WHAT YOU ARE ASKED TO DO
From the first line of the records through the line containing "as [->|Hne]; [reflexivity|].", retype every line exactly and nothing else.

Saved data entries
Example mapPositionToPoint_centre :
  mapPositionToPoint (Doubles.integer 210) (Doubles.integer 170)
                     (set_domElement (Some canvas) idle)
  = Some (Doubles.mkPoint (Doubles.integer 200) (Doubles.integer 150)).
Proof. by vm_compute. Qed.

Lemma TOUCH_TO_POINTER_values (t t' : string) :
  TOUCH_TO_POINTER !! t = Some t' ->
  t' ∈ ["pointerdown"; "pointerup"; "pointerupoutside"; "pointermove"; "pointercancel"].
Proof.
  unfold TOUCH_TO_POINTER. rewrite !lookup_insert, lookup_empty.
  repeat case_decide; intros [= <-]; set_solver.
Qed.

(** X21.  Whatever the browser supports, the event boundary is only ever handed
    pointer events: every type the system listens for with a pointer
    handler becomes one of [pointerdown], [pointermove], [pointerup],
    [pointerout] and [pointerover], and no federated type starts with
    ["mouse"]. *)
Theorem listened_types_become_pointer_types (s : EventSystem) (e : N) (t : string) :
  Forall (fun l => federatedType (type l) ∈ pointerTypes) (pointerListeners s e)
  /\ String.prefix "mouse" (federatedType t) = false.
Proof.
  split.
  - unfold pointerListeners, pointerTypes.
    destruct (supportsPointerEvents s), (supportsTouchEvents s); simpl;
      repeat (apply Forall_cons; split; [vm_compute; set_solver|]);
      apply Forall_nil_2.
  - unfold federatedType.
    destruct (decide (t = "pointerleave")) as [->|Hne]; [reflexivity|].
    destruct (String.prefix "mouse" t) eqn:Em; [reflexivity|].
    destruct (String.prefix "touch" t) eqn:Et; [|done].
    destruct (TOUCH_TO_POINTER !! t) as [t'|] eqn:Ht; [|done].
    destruct (decide (t' = "")); [done|].
    apply TOUCH_TO_POINTER_values in Ht.
    repeat (apply elem_of_cons in Ht as [->|Ht]; [reflexivity|]).
    by apply elem_of_nil in Ht.
Qed.
(** The final state of a run.  An abbreviation rather than a definition,
    so that conversion never has to choose between unfolding [exec] and
    evaluating the run. *)
Abbreviation exec c s := (snd (c s)).

(** stdpp's monad notation [x ← c; k] and [c ;; k] is used for [JS]. *)
#[export] Instance js_mret {S} : MRet (JS S) := fun A a => js_ret a.
#[export] Instance js_mbind {S} : MBind (JS S) := fun A B k c => js_bind c k.

Declare Scope js_scope.
Delimit Scope js_scope with js.
Notation "c1 =js= c2" := (js_equiv c1 c2) (at level 70) : js_scope.
Open Scope js_scope.

Arguments js_ret {S A} a _ /.
Arguments js_throw {S A} e _ /.
Arguments js_gets {S A} f _ /.
Arguments js_modify {S} f _ /.

(** ** Laws of the monad and of [js_equiv] *)

Section MonadLaws.
Context {S : Type}.

Lemma bind_ret_l {A B} (a : A) (k : A -> JS S B) : js_bind (js_ret a) k =js= k a.
Proof. intros s. reflexivity. Qed.

Lemma bind_ret_r {A} (c : JS S A) : js_bind c js_ret =js= c.
Proof. intros s. unfold js_bind. destruct (c s) as [[e|a] s']; reflexivity. Qed.

Lemma bind_assoc {A B C} (c : JS S A) (f : A -> JS S B) (g : B -> JS S C) :
  js_bind (js_bind c f) g =js= js_bind c (fun a => js_bind (f a) g).
Proof. intros s. unfold js_bind. destruct (c s) as [[e|a] s']; reflexivity. Qed.

Lemma bind_throw {A B} (e : Exn) (k : A -> JS S B) : js_bind (js_throw e) k =js= js_throw e.
Proof. intros s. reflexivity. Qed.

#[export] Instance js_equiv_equivalence {A} : Equivalence (@js_equiv S A).
Proof.
  split.
  - intros c s. reflexivity.
  - intros c1 c2 H s. by rewrite H.
  - intros c1 c2 c3 H1 H2 s. by rewrite H1, H2.
Qed.

#[export] Instance js_bind_proper {A B} :
  Proper (js_equiv ==> pointwise_relation A js_equiv ==> js_equiv) (@js_bind S A B).
Proof.
  intros c1 c2 Hc k1 k2 Hk s. unfold js_bind. rewrite Hc.
  destruct (c2 s) as [[e|a] s']; [reflexivity | apply Hk].
Qed.

#[export] Instance js_try_proper {A} :
  Proper (js_equiv ==> pointwise_relation Exn js_equiv ==> js_equiv) (@js_try S A).
Proof.
  intros c1 c2 Hc h1 h2 Hh s. unfold js_try. rewrite Hc.
  destruct (c2 s) as [[e|a] s']; [apply Hh | reflexivity].
Qed.

(** A computation that never throws, whatever the state. *)
Definition total {A} (c : JS S A) : Prop := forall s, returns c s.

Lemma total_ret {A} (a : A) : total (js_ret a).
Proof. intros s. by exists a. Qed.

Lemma total_bind {A B} (c : JS S A) (k : A -> JS S B) :
  total c -> (forall a, total (k a)) -> total (js_bind c k).
Proof.
  intros Hc Hk s. unfold returns, js_bind. destruct (Hc s) as [a Ha].
  destruct (c s) as [[e|a'] s'] eqn:E; simpl in Ha; [discriminate|].
  apply Hk.
Qed.

Lemma total_modify (f : S -> S) : total (js_modify f).
Proof. intros s. by exists tt. Qed.

Lemma total_gets {A} (f : S -> A) : total (js_gets f).
Proof. intros s. by exists (f s). Qed.

Lemma total_when b (c : JS S unit) : total c -> total (js_when b c).
Proof. intros Hc. destruct b; [exact Hc | apply total_ret]. Qed.

Lemma total_try {A} (c : JS S A) (h : Exn -> JS S A) :
  (forall e, total (h e)) -> total (js_try c h).
Proof.
  intros Hh s. unfold returns, js_try.
  destruct (c s) as [[e|a] s'] eqn:E; [apply Hh | by exists a].
Qed.

Lemma exec_bind {A B} (c : JS S A) (k : A -> JS S B) s a s' :
  c s = (inr a, s') -> exec (js_bind c k) s = exec (k a) s'.
Proof. intros H. unfold js_bind. by rewrite H. Qed.

Lemma exec_mbind {A B} (c : JS S A) (k : A -> JS S B) s a s' :
  c s = (inr a, s') -> exec (c ≫= k) s = exec (k a) s'.
Proof. apply exec_bind. Qed.
(** The fraction digits of a decimal read back as their value, and
    count [e]. *)
Lemma parse_frac_pad (e : positive) r rest :
  (0 < r < 10 ^ Zpos e)%Z -> stop rest ->
  parse_frac (String "." (pad_digits (Pos.to_nat e) (pretty r) ++ rest)) =
    Some (r, Pos.to_nat e, rest).
Proof.
  intros Hr Hs. destruct r as [|p|p]; try lia.
  assert (Hlen : String.length (pretty (Zpos p)) <= Pos.to_nat e).
  { rewrite <- (string_app_nil_r (pretty (Zpos p))), pretty_Zpos_app.
    pose proof (length_pretty_N_go (Npos p) EmptyString (Npos e) ltac:(lia)) as H.
    cbn [String.length] in H. rewrite positive_N_nat in H. lia. }
  cbn [parse_frac]. replace (Ascii.eqb "." ".") with true by reflexivity.
  unfold pad_digits at 1. rewrite string_app_assoc, parse_digits_zeros, Z.mul_0_l.
  rewrite pretty_Zpos_app.
  destruct (parse_digits_pretty_go (Npos p) rest 0) as (k & _ & ->).
  rewrite parse_digits_stop by done. cbn -[pad_digits String.length].
  rewrite string_length_app, length_pad_digits by done.
  replace (Pos.to_nat e + String.length rest - String.length rest) with (Pos.to_nat e) by lia.
  destruct (Pos.to_nat e) eqn:E; [lia|]. reflexivity.
Qed.

Lemma strip_zeros_spec n m :
  match strip_zeros n m with (m', S _) => (m' mod 10 <> 0)%Z | _ => True end.
Proof.
  revert m. induction n as [|n IH]; intros m; [done|]. cbn [strip_zeros].
  destruct (Z.eqb_spec (m mod 10) 0); [apply IH | done].
Qed.

Lemma make_number_dec m e : (m mod 10 <> 0)%Z -> make_number m (Zpos e) = JDec m e.
Proof.
  intros Hm. unfold make_number. cbn [Z.leb Z.compare]. rewrite Z2Nat.inj_pos.
  destruct (Pos.to_nat e) eqn:E; [lia|]. cbn [strip_zeros].
  rewrite (proj2 (Z.eqb_neq _ _) Hm). cbn. f_equal. rewrite <- E. apply Pos2Nat.id.
Qed.

Lemma pretty_dec_app m e rest :
  (pretty_dec m e ++ rest)%string =
  ((if (m <? 0)%Z then "-" else EmptyString) ++
   (pretty (Z.abs m / 10 ^ Zpos e)%Z ++
    String "." (pad_digits (Pos.to_nat e) (pretty (Z.abs m mod 10 ^ Zpos e)%Z) ++ rest)))%string.
Proof. unfold pretty_dec. by rewrite !string_app_assoc. Qed.

(** A decimal whose mantissa is not a multiple of 10 reads back. *)
Lemma parse_number_dec m e rest :
  (m mod 10 <> 0)%Z -> stop rest -> parse_number (pretty_dec m e ++ rest) = Some (JDec m e, rest).
Proof.
  intros Hm Hs. rewrite pretty_dec_app.
  set (p := (10 ^ Zpos e)%Z). assert (Hp : (0 < p)%Z) by (subst p; lia).
  set (q := (Z.abs m / p)%Z). set (r := (Z.abs m mod p)%Z).
  assert (Hq : (0 <= q)%Z) by (subst q; apply Z.div_pos; lia).
  assert (Hr : (0 < r < p)%Z).
  { subst r. pose proof (Z.mod_pos_bound (Z.abs m) p Hp). split; [|lia].
    destruct (Z.eq_dec (Z.abs m mod p) 0) as [H0|]; [|lia]. exfalso. apply Hm.
    assert (H10 : (10 | p)%Z) by (subst p; exists (10 ^ (Zpos e - 1))%Z;
      rewrite Z.mul_comm, <- Z.pow_succ_r by lia; f_equal; lia).
    apply Z.mod_divide in H0; [|lia]. apply Z.mod_divide; [lia|].
    apply Z.divide_abs_r. by apply (Z.divide_trans _ p). }
  assert (Hm' : (Z.abs m = q * 10 ^ Z.of_nat (Pos.to_nat e) + r)%Z).
  { rewrite positive_nat_Z. subst q r p. pose proof (Z.div_mod (Z.abs m) (10 ^ Zpos e)). lia. }
  assert (Hdot : forall acc, parse_digits
    (String "." (pad_digits (Pos.to_nat e) (pretty r) ++ rest)) acc =
    (acc, String "." (pad_digits (Pos.to_nat e) (pretty r) ++ rest))) by reflexivity.
  destruct (Z.ltb_spec m 0) as [Hneg|Hpos].
  - erewrite (parse_number_eq _ true); [| reflexivity | by apply parse_int_pretty_nonneg
      | by apply parse_frac_pad | by apply parse_exp_stop].
    rewrite <- Hm', Z.sub_0_r, positive_nat_Z, make_number_dec; [do 3 f_equal; lia|].
    by replace (- Z.abs m)%Z with m by lia.
  - destruct (pretty_nonneg_head q (String "." (pad_digits (Pos.to_nat e) (pretty r) ++ rest)) Hq)
      as (d & s' & Hh).
    erewrite (parse_number_eq _ false); [| change (EmptyString ++ ?x)%string with x; rewrite Hh;
        unfold sign_split; by rewrite pretty_N_char_not_dash | rewrite <- Hh; by apply parse_int_pretty_nonneg
      | by apply parse_frac_pad | by apply parse_exp_stop].
    rewrite <- Hm', Z.sub_0_r, positive_nat_Z, make_number_dec; [do 3 f_equal; lia|].
    by replace (Z.abs m) with m by lia.
Qed.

REPLY TO THE TASK
Example mapPositionToPoint_centre :
  mapPositionToPoint (Doubles.integer 210) (Doubles.integer 170)
                     (set_domElement (Some canvas) idle)
  = Some (Doubles.mkPoint (Doubles.integer 200) (Doubles.integer 150)).
Proof. by vm_compute. Qed.

Lemma TOUCH_TO_POINTER_values (t t' : string) :
  TOUCH_TO_POINTER !! t = Some t' ->
  t' ∈ ["pointerdown"; "pointerup"; "pointerupoutside"; "pointermove"; "pointercancel"].
Proof.
  unfold TOUCH_TO_POINTER. rewrite !lookup_insert, lookup_empty.
  repeat case_decide; intros [= <-]; set_solver.
Qed.

(** X21.  Whatever the browser supports, the event boundary is only ever handed
    pointer events: every type the system listens for with a pointer
    handler becomes one of [pointerdown], [pointermove], [pointerup],
    [pointerout] and [pointerover], and no federated type starts with
    ["mouse"]. *)
Theorem listened_types_become_pointer_types (s : EventSystem) (e : N) (t : string) :
  Forall (fun l => federatedType (type l) ∈ pointerTypes) (pointerListeners s e)
  /\ String.prefix "mouse" (federatedType t) = false.
Proof.
  split.
  - unfold pointerListeners, pointerTypes.
    destruct (supportsPointerEvents s), (supportsTouchEvents s); simpl;
      repeat (apply Forall_cons; split; [vm_compute; set_solver|]);
      apply Forall_nil_2.
  - unfold federatedType.
    destruct (decide (t = "pointerleave")) as [->|Hne]; [reflexivity|].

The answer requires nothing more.